• **TASK DETAILS**: When you reach the line that contains "wf_vi vi → 0 ≤ i < zlen (vi_states vi) →" in the data below, start reproducing lines exactly, and stop after the line that contains "rewrite value_iteration_at_eq by".

(Collected data entries)

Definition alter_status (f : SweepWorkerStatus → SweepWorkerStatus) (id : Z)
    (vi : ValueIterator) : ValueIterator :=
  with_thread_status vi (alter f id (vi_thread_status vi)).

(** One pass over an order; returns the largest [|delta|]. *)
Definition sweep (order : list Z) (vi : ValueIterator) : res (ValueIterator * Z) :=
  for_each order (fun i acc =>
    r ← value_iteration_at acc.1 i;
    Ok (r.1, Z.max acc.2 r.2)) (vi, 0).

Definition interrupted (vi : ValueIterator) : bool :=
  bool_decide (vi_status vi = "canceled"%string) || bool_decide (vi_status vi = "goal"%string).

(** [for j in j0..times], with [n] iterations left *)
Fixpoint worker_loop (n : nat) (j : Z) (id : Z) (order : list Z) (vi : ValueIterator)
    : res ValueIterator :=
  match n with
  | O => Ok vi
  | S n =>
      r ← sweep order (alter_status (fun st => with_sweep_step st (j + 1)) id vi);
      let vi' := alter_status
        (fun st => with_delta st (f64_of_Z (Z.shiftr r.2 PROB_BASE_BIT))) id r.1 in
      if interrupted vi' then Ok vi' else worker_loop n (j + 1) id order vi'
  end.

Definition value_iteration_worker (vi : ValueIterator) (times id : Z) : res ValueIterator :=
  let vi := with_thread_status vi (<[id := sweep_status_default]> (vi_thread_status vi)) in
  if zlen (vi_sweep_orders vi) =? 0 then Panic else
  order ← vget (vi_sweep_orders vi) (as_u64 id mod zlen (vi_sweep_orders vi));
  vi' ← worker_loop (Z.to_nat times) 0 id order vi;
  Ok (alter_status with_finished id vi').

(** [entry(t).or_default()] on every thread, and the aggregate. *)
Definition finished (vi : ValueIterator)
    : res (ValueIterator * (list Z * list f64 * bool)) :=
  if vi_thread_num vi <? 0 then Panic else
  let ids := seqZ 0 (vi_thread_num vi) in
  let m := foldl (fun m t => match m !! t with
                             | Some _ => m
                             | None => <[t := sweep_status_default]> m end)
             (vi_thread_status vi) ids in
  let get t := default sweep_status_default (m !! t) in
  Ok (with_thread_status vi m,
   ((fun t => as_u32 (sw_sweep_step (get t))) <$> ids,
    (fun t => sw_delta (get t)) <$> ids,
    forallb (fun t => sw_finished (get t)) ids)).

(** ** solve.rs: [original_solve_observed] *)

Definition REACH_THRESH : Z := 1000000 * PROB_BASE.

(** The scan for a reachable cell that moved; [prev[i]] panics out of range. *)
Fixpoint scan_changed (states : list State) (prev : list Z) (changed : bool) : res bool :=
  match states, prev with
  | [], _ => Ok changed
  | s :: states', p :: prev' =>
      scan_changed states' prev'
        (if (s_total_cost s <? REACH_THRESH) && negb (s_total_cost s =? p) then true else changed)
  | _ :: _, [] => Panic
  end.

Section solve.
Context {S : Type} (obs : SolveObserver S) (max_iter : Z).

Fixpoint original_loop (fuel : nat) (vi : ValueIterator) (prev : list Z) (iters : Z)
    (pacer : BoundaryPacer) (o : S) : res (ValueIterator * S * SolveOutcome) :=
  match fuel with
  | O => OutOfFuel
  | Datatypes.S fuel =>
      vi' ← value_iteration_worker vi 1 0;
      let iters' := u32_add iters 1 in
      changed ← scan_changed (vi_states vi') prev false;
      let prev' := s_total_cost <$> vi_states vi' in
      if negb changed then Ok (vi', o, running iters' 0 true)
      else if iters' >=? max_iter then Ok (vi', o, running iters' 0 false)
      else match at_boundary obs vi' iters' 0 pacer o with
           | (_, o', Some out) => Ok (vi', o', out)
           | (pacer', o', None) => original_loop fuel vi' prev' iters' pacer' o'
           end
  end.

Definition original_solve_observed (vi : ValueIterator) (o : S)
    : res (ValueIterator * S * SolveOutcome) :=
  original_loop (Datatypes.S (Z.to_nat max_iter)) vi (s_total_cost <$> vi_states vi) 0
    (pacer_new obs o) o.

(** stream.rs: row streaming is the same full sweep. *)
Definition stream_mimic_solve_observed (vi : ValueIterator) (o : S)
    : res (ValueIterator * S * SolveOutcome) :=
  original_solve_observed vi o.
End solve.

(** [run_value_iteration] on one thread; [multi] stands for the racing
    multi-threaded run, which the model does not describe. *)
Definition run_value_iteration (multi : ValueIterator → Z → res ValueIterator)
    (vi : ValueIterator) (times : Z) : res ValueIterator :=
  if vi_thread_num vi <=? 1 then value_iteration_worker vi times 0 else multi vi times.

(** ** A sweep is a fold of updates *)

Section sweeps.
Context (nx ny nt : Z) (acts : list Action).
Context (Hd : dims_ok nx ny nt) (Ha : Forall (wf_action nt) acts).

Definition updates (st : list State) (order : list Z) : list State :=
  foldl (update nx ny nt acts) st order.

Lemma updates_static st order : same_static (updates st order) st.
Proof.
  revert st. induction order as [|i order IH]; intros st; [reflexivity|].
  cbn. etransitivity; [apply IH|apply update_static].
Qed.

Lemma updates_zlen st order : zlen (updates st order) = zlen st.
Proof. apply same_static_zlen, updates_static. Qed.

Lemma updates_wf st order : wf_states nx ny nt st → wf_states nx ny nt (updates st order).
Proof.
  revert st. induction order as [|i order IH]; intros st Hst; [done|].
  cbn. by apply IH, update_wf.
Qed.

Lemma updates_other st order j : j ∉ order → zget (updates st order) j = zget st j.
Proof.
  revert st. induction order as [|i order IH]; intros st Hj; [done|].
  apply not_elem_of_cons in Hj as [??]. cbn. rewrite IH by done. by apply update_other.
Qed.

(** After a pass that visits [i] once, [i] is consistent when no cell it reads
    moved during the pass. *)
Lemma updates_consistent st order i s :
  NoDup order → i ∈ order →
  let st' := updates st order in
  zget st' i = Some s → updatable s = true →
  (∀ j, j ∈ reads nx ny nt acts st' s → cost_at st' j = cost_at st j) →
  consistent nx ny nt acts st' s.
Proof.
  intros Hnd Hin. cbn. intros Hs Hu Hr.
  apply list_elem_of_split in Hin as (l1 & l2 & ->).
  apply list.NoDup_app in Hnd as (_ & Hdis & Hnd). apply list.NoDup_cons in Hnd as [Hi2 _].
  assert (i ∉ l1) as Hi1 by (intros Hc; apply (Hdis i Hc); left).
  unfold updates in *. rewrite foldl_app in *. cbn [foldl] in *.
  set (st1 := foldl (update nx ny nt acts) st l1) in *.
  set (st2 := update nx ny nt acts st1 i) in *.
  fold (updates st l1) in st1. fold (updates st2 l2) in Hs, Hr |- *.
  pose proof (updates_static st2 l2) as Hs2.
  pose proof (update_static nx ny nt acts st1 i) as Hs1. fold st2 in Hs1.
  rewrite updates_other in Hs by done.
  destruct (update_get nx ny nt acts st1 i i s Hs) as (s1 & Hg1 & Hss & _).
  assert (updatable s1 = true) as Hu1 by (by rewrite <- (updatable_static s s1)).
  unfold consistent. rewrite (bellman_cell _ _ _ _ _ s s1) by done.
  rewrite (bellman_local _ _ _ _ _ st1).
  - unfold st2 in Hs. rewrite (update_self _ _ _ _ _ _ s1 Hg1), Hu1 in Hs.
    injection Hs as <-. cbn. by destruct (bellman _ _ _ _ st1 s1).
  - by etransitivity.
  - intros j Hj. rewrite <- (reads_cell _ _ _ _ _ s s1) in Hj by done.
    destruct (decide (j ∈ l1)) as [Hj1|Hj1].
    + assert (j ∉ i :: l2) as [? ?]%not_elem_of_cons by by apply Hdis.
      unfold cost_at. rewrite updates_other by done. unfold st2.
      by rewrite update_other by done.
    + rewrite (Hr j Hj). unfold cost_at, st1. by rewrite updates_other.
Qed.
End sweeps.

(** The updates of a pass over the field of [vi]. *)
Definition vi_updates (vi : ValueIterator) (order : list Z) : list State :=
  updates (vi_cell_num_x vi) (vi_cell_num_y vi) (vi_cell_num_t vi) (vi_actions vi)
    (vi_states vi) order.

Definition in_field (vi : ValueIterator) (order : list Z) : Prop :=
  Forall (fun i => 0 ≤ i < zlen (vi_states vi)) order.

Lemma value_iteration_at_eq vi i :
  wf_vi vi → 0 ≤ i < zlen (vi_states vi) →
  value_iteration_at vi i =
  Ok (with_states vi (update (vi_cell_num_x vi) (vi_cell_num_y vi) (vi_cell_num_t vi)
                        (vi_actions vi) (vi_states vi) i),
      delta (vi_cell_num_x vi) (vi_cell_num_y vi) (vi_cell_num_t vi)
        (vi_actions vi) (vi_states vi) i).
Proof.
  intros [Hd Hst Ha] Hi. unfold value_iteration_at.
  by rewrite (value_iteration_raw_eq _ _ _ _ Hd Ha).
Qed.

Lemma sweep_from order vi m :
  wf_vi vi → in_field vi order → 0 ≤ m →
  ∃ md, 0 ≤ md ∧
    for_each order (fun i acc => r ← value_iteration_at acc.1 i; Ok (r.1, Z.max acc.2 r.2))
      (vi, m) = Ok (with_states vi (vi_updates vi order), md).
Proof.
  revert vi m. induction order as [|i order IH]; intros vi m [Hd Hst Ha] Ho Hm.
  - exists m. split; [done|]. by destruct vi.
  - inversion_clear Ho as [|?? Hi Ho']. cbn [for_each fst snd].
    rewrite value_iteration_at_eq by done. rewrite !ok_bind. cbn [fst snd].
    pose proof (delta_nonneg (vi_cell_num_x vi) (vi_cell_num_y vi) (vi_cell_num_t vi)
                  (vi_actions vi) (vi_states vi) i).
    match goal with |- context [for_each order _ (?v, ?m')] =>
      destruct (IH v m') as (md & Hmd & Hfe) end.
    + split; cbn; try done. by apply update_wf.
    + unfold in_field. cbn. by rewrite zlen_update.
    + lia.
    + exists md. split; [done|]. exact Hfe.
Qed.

• **THE COMPLETED TASK**:
  wf_vi vi → 0 ≤ i < zlen (vi_states vi) →
  value_iteration_at vi i =
  Ok (with_states vi (update (vi_cell_num_x vi) (vi_cell_num_y vi) (vi_cell_num_t vi)
                        (vi_actions vi) (vi_states vi) i),
      delta (vi_cell_num_x vi) (vi_cell_num_y vi) (vi_cell_num_t vi)
        (vi_actions vi) (vi_states vi) i).
Proof.
  intros [Hd Hst Ha] Hi. unfold value_iteration_at.
  by rewrite (value_iteration_raw_eq _ _ _ _ Hd Ha).
Qed.

Lemma sweep_from order vi m :
  wf_vi vi → in_field vi order → 0 ≤ m →
  ∃ md, 0 ≤ md ∧
    for_each order (fun i acc => r ← value_iteration_at acc.1 i; Ok (r.1, Z.max acc.2 r.2))
      (vi, m) = Ok (with_states vi (vi_updates vi order), md).
Proof.
  revert vi m. induction order as [|i order IH]; intros vi m [Hd Hst Ha] Ho Hm.
  - exists m. split; [done|]. by destruct vi.
  - inversion_clear Ho as [|?? Hi Ho']. cbn [for_each fst snd].
    rewrite value_iteration_at_eq by done. rewrite !ok_bind. cbn [fst snd].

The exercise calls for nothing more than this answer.